30 Ocak 2016 Cumartesi
İLKOKULA BAŞLIYORUM
OKULDA İLK GÜNÜM
İlkokula yazılmam öyle kolay olmadı. Mahalledeki yaşıtlarım, okulun açılması yaklaşınca, aile büyükleri tarafından okula yazılmış ve okul için gerekli alışverişlerini yapmışlardı. Bana gelince, beni okula göndermeyeceğini söyleyen babam, gözümde yaş kalmayıncaya kadar beni ağlatmıştı.
Okulun açılmasına çok az bir zaman kala, benden daha büyük olan amcam oğluna, beni okula yazdırmasını söyledi. Amcam oğluyla, okulun kapısından içeri girdiğimizde, heyecandan kalbimin duracağını zannettim. Sonradan sınıf öğretmenimiz de olacak, okul müdürünün tüm sorularını yanıtlayan amcam oğlunun bir yere imza atmasıyla, okula yazılmış oldum.
Annemle birlikte, alınan krizet adı verilen önlüklüğümü, mahallenin terzisi olan bayana götürüp ölçü verdik. Ciddi, ciddi okullu oluyordum artık.
Derken, beklenen gün gelip çattı. Okula gitmeye hazırlanırken, sorunun ne olduğunu bilemediğim bir erteleme yaşandı. Mahalledeki tüm okullu çocuklar okulun yolunu tutarken, benim önüme her gün otlattğım kuzuları kattılar. Gene göz yaşları içerisinde, kuzularımı, Melekbaba denilen yerdeki otlağa götürdüm.
Gün, ''kaba kuşluk'' denilen zaman dilimine varmıştı ki, Annem, ''bibi'' dediğimiz bir aile büyüğümüzle birlikte yanıma geldiler. Hayatta hiç unutmadığım bir anı yaşattılar bana. Annem yanında bir bohça ile gelmişti. Beni oracıkta bir güzel soydu. Tepeden tırnağa yeni olan ve hepsi benim olacak elbiseyi bana giydirdi. Önlüğün üzerine beyaz yakayı takınca okul kıyafetim tamam olmuştu .Annem, sevgi ve övgüyle beni bağrına basıp, sevdi. Elime ıslatılmış tandır ekmeği ve peyniri tutuşturarak, haydi oğlum, okula dedi ve ekledi ''Hep iyi bir çocuk ol, yolun ve bahtın açık olsun,'' diyerek, bana okulun yolunu tarif etti.
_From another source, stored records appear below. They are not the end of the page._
(** An update of the run itself. *)
Lemma proc_update t0 id owner k s a s' a' mx f t :
  (forall r e, core_of r = Core (Some owner, Some k, e) s a mx ->
     exists e', core_of (f r) = Core (Some owner, Some k, e') s' a' mx) ->
  proc t0 id owner k s a mx t -> proc t0 id owner k s' a' mx (map_run id f t).
Proof.
  intros Hf [Ho [e He]]. split.
  - intros x Hx. rewrite core_map_run. apply not_eq_sym, String.eqb_neq in Hx as Hx'. rewrite Hx'. by apply Ho.
  - rewrite core_map_run, String.eqb_refl. unfold core_at in He. apply fmap_Some in He as (r & Hr & He).
    rewrite Hr. cbn. destruct (Hf r e (eq_sym He)) as [e' ->]. by exists e'.
Qed.

Section work.
Context (clock : nat -> Z) (monotonic : nat -> fvalue) (uniform : nat -> fvalue -> fvalue).
Context (execute : exec_call -> script) (cfg : settings).
Context (t0 : tables) (id k : string) (mx : Z).
Context (id_text : strip id = id) (id_named : id <> "").
Abbreviation owner := (lease_owner cfg).
Abbreviation hand s a := (proc t0 id owner k s a mx).

Lemma does_fields s a s' a' fs :
  (forall r e at_, core_of r = Core (Some owner, Some k, e) s a mx ->
     core_of (set_fields (fs ++ [FUpdatedAt at_]) r) = Core (Some owner, Some k, e) s' a' mx) ->
  existsb is_updated_at fs = false -> fs <> [] ->
  does (hand s a) (update_fields clock id fs) (hand s' a').
Proof.
  intros Hfs Hn Hne. apply does_store, sdoes_update_fields; [|done]. intros t at_. rewrite Hn. apply proc_update.
  intros r e Hr. exists e. by apply Hfs.
Qed.

Lemma stays_refresh s a expires :
  stays (hand s a) (db (refresh_agent_run_lease clock id owner k expires None ["running"])).
Proof using id_text.
  apply stays_store. unfold refresh_agent_run_lease. destruct (_ || _ || _ || _); [apply preserves_ret|]. cbn [str_or_none opt_str is_empty].
  apply preserves_bind; [apply kp_utc_now|intros now]. apply preserves_bind; [apply kp_utc_now|intros upd_at].
  rewrite id_text. apply preserves_bind; [apply preserves_gets|intros [r|]];
    [|apply preserves_bind; [apply kp_commit|intros _; apply preserves_ret]].
  destruct (_ && _ && _); [|apply preserves_bind; [apply kp_commit|intros _; apply preserves_ret]].
  apply preserves_bind; [|intros _; apply preserves_bind; [apply kp_commit|intros _; apply preserves_ret]].
  intros st Hst. cbn -[map_run set_fields]. eapply proc_update; [|exact Hst]. intros r' e Hr. exists (Some expires).
  destruct r'; cbn in *. by injection Hr as -> -> -> -> -> ->.
Qed.

Lemma stays_expiry C : stays C (atomic (run_lease_expiry_iso clock cfg)).
Proof.
  apply stays_atomic. intros q. unfold run_lease_expiry_iso. apply preserves_bind; [by intros m Hm|intros t].
  apply preserves_bind; [apply preserves_lift|intros ttl]. apply preserves_bind; [apply preserves_lift|intros e].
  apply preserves_ret.
Qed.

Context (k_text : strip k = k).

Lemma stays_assert s a hb : stays (hand s a) (assert_active_run_lease clock cfg id k hb).
Proof using id_text k_text.
  unfold assert_active_run_lease. cbv zeta. destruct (_ || _); [apply stays_done|].
  apply stays_bind; [apply stays_does, does_gets|intros st].
  apply stays_bind; [destruct st as [h|]; [destruct (hb_lost h)|]; [apply stays_failed|apply stays_done..]|intros _].
  apply stays_bind; [apply stays_expiry|intros e]. rewrite id_text, k_text.
  apply stays_bind; [apply stays_refresh|intros b]. destruct (negb b); [apply stays_failed|apply stays_done].
Qed.

Lemma stays_executor s a run agent attempt started_at b cp rs :
  (forall p, stays (hand s a) (cp p)) ->
  stays (hand s a) (run_task_executor clock monotonic execute cfg run agent attempt started_at b id k cp rs).
Proof using id_text k_text.
  intros Hcp. unfold run_task_executor.
  apply stays_bind; [apply stays_atomic; by intros q m Hm|intros started].
  apply stays_bind; [apply stays_atomic; by intros q m Hm|intros now]. cbv zeta.
  destruct (f_le _ _); [apply stays_failed|].
  apply stays_bind; [apply stays_atomic; intros q m Hm; unfold start_run_lease_heartbeat; cbv zeta; by destruct (_ || _)|intros hb].
  apply stays_bind; [apply stays_assert|intros _].
  apply stays_bind; [apply stays_finally|intros result].
  { apply stays_call_executor. intros p. apply stays_bind; [apply stays_assert|intros _; apply Hcp]. }
  { unfold stop_run_lease_heartbeat. destruct hb; [apply stays_atomic; by intros q m Hm|apply stays_done]. }
  apply stays_bind; [apply stays_assert|intros _].
  apply stays_bind; [apply stays_atomic; by intros q m Hm|intros ended].
  destruct (f_lt _ _); [|apply stays_done].
  apply stays_bind; [apply stays_does, does_append, proc_closed|intros _; apply stays_failed].
Qed.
Okulumuz, Çarmuzu'daydı. Çarmuzu, Malatya'nın en büyük mahallesiydi ve şehrin kuzeyinde yer alıyordu. İlyas Mahallesi'nin bittiği ''Horhorik'' denilen yerden başlayan ve ''Issız Yol'' denilen, yolun 300 m. ilerisindeki, semt mezarlığının hemen bitişiğinde sayılırdı. Okul Tabelası' nda, 1948 yılında yapıldığı yazılıydı. Tek katlı, beş sınıflı, bir müdür odası bir öğretmen odası ve bir de okul hademesine ait odadan ibaretti. Okulun oyun bahçesi, sonradan yapılan ilaveyle, bir dönüm kadardı. Kız ve erkeklere ait tuvaletler ve tuvelet duvarına sıralı okul çeşmelerinden ibaretti.
Okulun ismi, Çarmuzu İlkokulu'ydu. Bu okul yapılmadan önce, eğitim ve öğretim, ''İmmi' nin Evi'' denilen bir binadan yapılırmış ve birleşik sınıflar halinde öğrenim görülürmüş. Yeni bina yapılınca, buraya taşınmış. Biz okula başladığımız yıl, ilk defa beş sınıf müstakil hale getirilmişti.
Okulun adı, 1960 İhtilaline kadar, Çarmuzu, sonraları Devrim İlkokulu, Daha sonraki yıllarda, 23 Nisan İlkokulu adını almıştır.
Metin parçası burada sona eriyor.